En primer lugar, existe un problema de desajuste del espacio de carga en los centros energéticos. Los centros de producción de energía suelen estar alejados de los centros de consumo, lo que dificulta enormemente la coordinación energética interregional a gran escala, lo que resulta en altas pérdidas de transmisión de energía y baja eficiencia. En segundo lugar, la generación de energía a partir de nuevas fuentes presenta características estacionales significativas. Es difícil ajustar a tiempo la demanda de generación y consumo de electricidad, lo que afecta gravemente el equilibrio estacional de la electricidad. Además, la red eléctrica tiene una estructura compleja con múltiples niveles. Con el acceso a una alta proporción de energías renovables y la aplicación de equipos electrónicos de alta potencia (características de "doble potencia"), la estabilidad del sistema disminuye y el riesgo de fallos en la cadena aumenta significativamente.
Para abordar estos problemas, el almacenamiento de energía en los nuevos sistemas eléctricos ha adquirido una nueva misión. Por un lado, es el núcleo de la construcción de un nuevo sistema de suministro y consumo de energía de gran escala. Por otro lado, es el soporte clave para lograr una interacción flexible entre fuentes, redes, consumos y almacenamiento de energía. Tomando la red eléctrica flexible como plataforma regional y combinando la innovación tecnológica, ha surgido una nueva generación de soluciones de almacenamiento de energía.
En cuanto a la composición del sistema, mediante el diseño científico de la estructura serie-paralelo de las baterías y la integración del sistema de gestión de baterías (BMS), el sistema de gestión térmica, el sistema de protección contra incendios y el sistema eléctrico, se garantiza de forma integral el funcionamiento seguro, estable y económico del sistema de almacenamiento de energía. El BMS monitoriza el estado de la batería en tiempo real, controla con precisión el aumento y la diferencia de temperatura entre las celdas, prolonga eficazmente su vida útil, mantiene una capacidad estable y evita riesgos de seguridad. El sistema de gestión térmica sustituye la refrigeración por aire tradicional por la refrigeración líquida, lo que mejora significativamente la eficiencia de disipación térmica y garantiza que el paquete de baterías mantenga una temperatura equilibrada en condiciones de funcionamiento complejas, lo que aumenta la fiabilidad del sistema. El sistema de protección contra incendios actúa como un escudo de seguridad para el sistema de almacenamiento de energía, respondiendo rápidamente a posibles riesgos de incendio y minimizando los riesgos.
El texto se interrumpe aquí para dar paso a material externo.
(* ===== verification/Consumers.v ===== *)
(** * Consumers: the handlers of queued messages

    The jobs of [internal/job], the listeners of [internal/listener] and the acknowledgement
    rules of [internal/server/rabbitmq_server.go].  A listener answers whether to retry and
    an error, which the server turns into a verdict on the delivery. *)
From Stdlib Require Import ZArith Lia List Ascii String.
From stdpp Require Import base gmap strings list numbers.
From S2P Require Import Prelude GoLib Model Po Env Logic Mem Keys Router Cache Event Quota.
From S2P Require Import StrategyRepo Raffle Activity PartakeData Frames PartakeLedger QuotaData Recharge ActivityWiring.
Open Scope Z_scope.

(** ** The pass-throughs of [quota.go] *)
Section QuotaUsecase.
Context {S : Type} `{ActivityRepo S}.
Definition Usecase_ClearActivitySkuStock (sku : Z) : M S unit := Activity.ClearActivitySkuStock sku.
Definition Usecase_ClearQueueValue : M S unit := Activity.ClearQueueValue.
Definition Usecase_UpdateActivitySkuStock (sku : Z) : M S unit := Activity.UpdateActivitySkuStock sku.
Definition Usecase_QueryActivityAccountEntity (userID : string) (activityID : Z) : M S (option ActivityAccount) :=
  Activity.QueryActivityAccountEntity userID activityID.
Definition Usecase_QueryRaffleActivityAccountPartakeCount (userID : string) (activityID : Z) : M S Z :=
  Activity.QueryRaffleActivityAccountPartakeCount userID activityID.
Definition Usecase_QueryRaffleActivityAccountDayPartakeCount (userID : string) (activityID : Z) : M S Z :=
  Activity.QueryRaffleActivityAccountDayPartakeCount userID activityID.
Definition Usecase_AssembleActivityAccountByActivityId (activityID : Z) : M S unit :=
  Activity.AssembleActivityAccountByActivityId activityID.
Definition Usecase_AssembleActivityAccountByUserId (userID : string) (activityID : Z) : M S unit :=
  Activity.AssembleActivityAccountByUserId userID activityID.
End QuotaUsecase.

(** ** The asynq jobs *)
Section Jobs.
Context {S : Type} `{ActivityRepo S} `{StrategyRepo S} `{Codec ActivitySkuStockKey} `{Codec AwardStockConsumeMessage}.

Definition ActivitySkuStockConsumeJob_ProcessTask (payload : string) : M S unit :=
  let! skuStockKey := with_err (EWrap "failed to unmarshal payload: ")
                        (lift_res (unmarshal payload : res ActivitySkuStockKey)) in
  with_err (EWrap "failed to update activity sku stock: ")
    (Usecase_UpdateActivitySkuStock (sk_Sku skuStockKey)).

Definition StrategyAwardStockConsumeJob_ProcessTask (payload : string) : M S unit :=
  let! msg := with_err (fun err => EWrap ("json.Unmarshal failed: " ++ error_text err ++ ": ") ESkipRetry)
                (lift_res (unmarshal payload : res AwardStockConsumeMessage)) in
  Usecase_UpdateStrategyAwardStock (ac_StrategyID msg) (ac_AwardID msg).
End Jobs.

(** What asynq does with the result of a task: done, archived, or retried later.  The
    labels are those of the metrics. *)
Definition asynqTaskResult (err : gerr) : string :=
  if errors_is is_skip_retry err then "skip_retry" else "error".

(** ** The listeners *)

(** What [encoding/json] leaves in an [interface{}], as far as a type switch looks. *)
Inductive any :=
| AnyFloat64 (v : float64)
| AnyInt64 (v : Z)
| AnyOther (type_name text : string).

(** [Handle(ctx, body) (retry bool, err error)] *)
Notation reply := (bool * option gerr)%type (only parsing).

Section Listeners.
Context {S : Type} `{ActivityRepo S} `{EnvOps S} `{Codec any} `{Codec (BaseEvent any)}
  `{Codec (BaseEvent RebateMessage)} `{Codec CreatePartakeOrder}.

Definition ActivityStockListener_Handle (body : string) : M S reply :=
  match (unmarshal body : res (BaseEvent any)) with
  | Panic p => panic p
  | Fail err => ret (false, Some (EWrap "unmarshal failed: " err))
  | Ret req =>
      let sku :=
        match ev_Data req with
        | AnyFloat64 v => inl (float_to_int v)
        | AnyInt64 v => inl v
        | AnyOther ty _ => inr ty
        end in
      match sku with
      | inr ty => ret (false, Some (ENew ("invalid data type for sku: " ++ ty)))
      | inl sku =>
          let! cleared := attempt (Usecase_ClearActivitySkuStock sku) in
          match cleared with
          | inr err => ret (true, Some err)
          | inl _ =>
              let! emptied := attempt Usecase_ClearQueueValue in
              match emptied with
              | inr err => ret (true, Some err)
              | inl _ => ret (false, None)
              end
          end
      end
  end.

Definition AwardSendListener_Handle (body : string) : M S reply := ret (false, None).

Definition RebateListener_Handle (body : string) : M S reply :=
  match (unmarshal body : res (BaseEvent RebateMessage)) with
  | Panic p => panic p
  | Fail err => ret (false, Some (EWrap "unmarshal failed: " err))
  | Ret event =>
      let rebateMsg := ev_Data event in
      if String.eqb (rm_RebateType rebateMsg) RebateTypeSku then
        match ParseInt (rm_RebateConfig rebateMsg) with
        | Ret sku =>
            let skuRecharge := mkSkuRecharge (rm_UserID rebateMsg) sku (rm_BizID rebateMsg) in
            let! created := attempt (CreateRaffleActivityOrder skuRecharge) in
            match created with
            | inl orderID => ret (false, None)
            | inr err =>
                if errors_is (same_kratos ErrDBIndexDuplicate) err then ret (false, None)
                else ret (true, Some err)
            end
        | _ => ret (false, None)
        end
      else if String.eqb (rm_RebateType rebateMsg) RebateTypeIntegral then ret (false, None)
      else ret (false, None)
  end.

Definition SaveOrderListener_Handle (body : string) : M S reply :=
  match (unmarshal body : res (BaseEvent any)) with
  | Panic p => panic p
  | Fail err => ret (false, Some (EWrap "unmarshal failed: " err))
  | Ret req =>
      match marshal (Some (ev_Data req)) with
      | Panic p => panic p
      | Fail err => ret (false, Some (EWrap "marshal data failed: " err))
      | Ret dataBytes =>
          match (unmarshal dataBytes : res CreatePartakeOrder) with
          | Panic p => panic p
          | Fail err => ret (false, Some (EWrap "unmarshal aggregate failed: " err))
          | Ret aggregate =>
              let! saved := attempt (SaveOrderRecord aggregate) in
              match saved with
              | inr err => ret (true, Some err)
              | inl _ => ret (false, None)
              end
          end
      end
  end.
End Listeners.

(** ** The RabbitMQ server *)

(** What happens to a delivery: [Ack], [Nack] with requeue, [Reject] without. *)
Inductive verdict := Acked | Requeued | Rejected.

Section Server.
Context {S : Type}.

(** The body of the loop of [handle], with its [recover]; a listener returns its error in
    the pair, so the [Fail] of the model does not occur. *)
Definition handle_delivery (Handle : string -> M S reply) (body : string) : M S verdict := fun s =>
  match Handle body s with
  | (Ret (retry, Some _), s') => (Ret (if (retry : bool) then Requeued else Rejected), s')
  | (Ret (_, None), s') => (Ret Acked, s')
  | (Panic _, s') => (Ret Requeued, s')
  | (Fail err, s') => (Fail err, s')
  end.

Fixpoint handle (Handle : string -> M S reply) (msgs : list string) : M S (list verdict) :=
  match msgs with
  | [] => ret []
  | body :: msgs' =>
      let! v := handle_delivery Handle body in
      let! vs := handle Handle msgs' in
      ret (v :: vs)
  end.

(** [RegisterListener]: one listener per topic. *)
Definition RegisterListener {L} (topic : string) (l : L) (listeners : gmap string L) : gmap string L :=
  <[topic := l]> listeners.
End Server.

Section Topics.
Context {S : Type} `{ActivityRepo S} `{EnvOps S} `{Codec any} `{Codec (BaseEvent any)}
  `{Codec (BaseEvent RebateMessage)} `{Codec CreatePartakeOrder}.

(** The listeners [NewRabbitMQServer] registers. *)
Definition NewRabbitMQServer_listeners : gmap string (string -> M S reply) :=
  RegisterListener SaveOrderRecordTopic SaveOrderListener_Handle
    (RegisterListener ActivityAwardSendTopic RebateListener_Handle
      (RegisterListener ActivitySkuStockZeroTopic ActivityStockListener_Handle ∅)).

(** Nothing listens on the topic of [configs/config.yaml] that rebates are published on. *)
Example rebate_topic_unheard : NewRabbitMQServer_listeners !! "send_rebate"%string = None.
Proof. reflexivity. Qed.
End Topics.

(** The queues [NewAsynqServer] consumes, with their priorities. *)
Definition NewAsynqServer_queues : gmap string Z :=
  <["low"%string := 1]> (<["default"%string := 3]> {[TaskTypeActivitySkuStockConsume := 6]}).

(** The debits of both stocks are enqueued where the server does not look. *)
Example stock_debits_unserved :
  NewAsynqServer_queues !! QueueNameSkuStock = None /\ NewAsynqServer_queues !! "critical"%string = None.
Proof. split; vm_compute; reflexivity. Qed.

(** ** Deliveries to the real repository *)
Section ConsumerFacts.
Context {R D E : Type} `{RedisLaws R} `{SqlLaws D} `{EnvLaws E} `{LocalCacheOps E} `{PublisherMem E}.
Context `{Codec Activity} `{Codec ActivityAccount} `{Codec UserRaffleOrder} `{Codec ActivitySku}
  `{Codec ActivityCount} `{Codec ActivityResult} `{Codec ActivitySkuStockKey}
  `{Codec SaveOrderTaskMessage} `{EventCodec CreatePartakeOrder} `{EventCodec Z}.
Context `{Codec any} `{Codec (BaseEvent any)} `{Codec (BaseEvent RebateMessage)}.
Notation World := (W R D E).
Variable r : Repository.
Variable fuel : nat.
#[local] Instance consumer_repository : ActivityRepo World := NewActivityRepository r fuel.

(** C40. No message that a sku is sold out is ever acknowledged: whatever its body and
    whatever the state, the server requeues the delivery -- after setting the stock to
    zero once more -- or rejects it, because clearing the stock reports an error even
    when the update succeeded. *)
Theorem stock_zero_never_acknowledged (body : string) (w w' : World) v
    (Hrun : handle_delivery ActivityStockListener_Handle body w = (Ret v, w')) :
  v <> Acked.
Proof.
  revert Hrun. unfold handle_delivery, ActivityStockListener_Handle.
  destruct (unmarshal body) as [req|e|p]; [|by intros [= <- _]..].
  assert (Hclear : forall sku (w0 : World) u, (Usecase_ClearActivitySkuStock sku w0).1 <> Ret u).
  { intros sku w0 u. unfold Usecase_ClearActivitySkuStock.
    cbn [Activity.ClearActivitySkuStock consumer_repository NewActivityRepository].
    unfold QuotaData.ClearActivitySkuStock, bind, attempt, fail. by destruct (in_sql _ w0) as [[n|e|p] w1]. }
  assert (Hv : forall sku, (match (let! cleared := attempt (Usecase_ClearActivitySkuStock sku) in
      match cleared with
      | inr err => ret (true, Some err)
      | inl _ =>
          let! emptied := attempt Usecase_ClearQueueValue in
          match emptied with inr err => ret (true, Some err) | inl _ => ret (false, None) end
      end) w with
    | (Ret (retry, Some _), s') => (Ret (if (retry : bool) then Requeued else Rejected), s')
    | (Ret (_, None), s') => (Ret Acked, s')
    | (Panic _, s') => (Ret Requeued, s')
    | (Fail err, s') => (Fail err, s')
    end) = (Ret v, w') -> v <> Acked).
  { intros sku. specialize (Hclear sku w). unfold bind, attempt.
    destruct (Usecase_ClearActivitySkuStock sku w) as [[u|e|p] w1]; [by destruct (Hclear u)|..];
      cbn [ret]; by intros [= <- _]. }
  destruct (ev_Data req) as [x|z|ty text]; [apply Hv|apply Hv|]. by intros [= <- _].
Qed.

(** An order of the user with the business number is there. *)
Definition order_recorded (db : dbh) (tableSuffix userID outBusinessNo : string) (w : World) : Prop :=
  exists p : RaffleActivityOrderPO, In p (rows w db (Traffle_activity_order tableSuffix)) /\
    rop_UserID p = userID /\ rop_OutBusinessNo p = outBusinessNo.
La aplicación coordinada de estas tecnologías no solo resuelve los problemas del almacenamiento de energía en los sistemas eléctricos actuales, sino que también proporciona una sólida garantía para el funcionamiento eficiente de los nuevos sistemas. Las soluciones de almacenamiento de energía de alta seguridad y eficiencia se convertirán en la fuerza clave para promover el desarrollo energético sostenible y alcanzar el objetivo de "carbono dual", ayudando al sistema eléctrico a avanzar hacia una dirección más limpia, inteligente y fiable.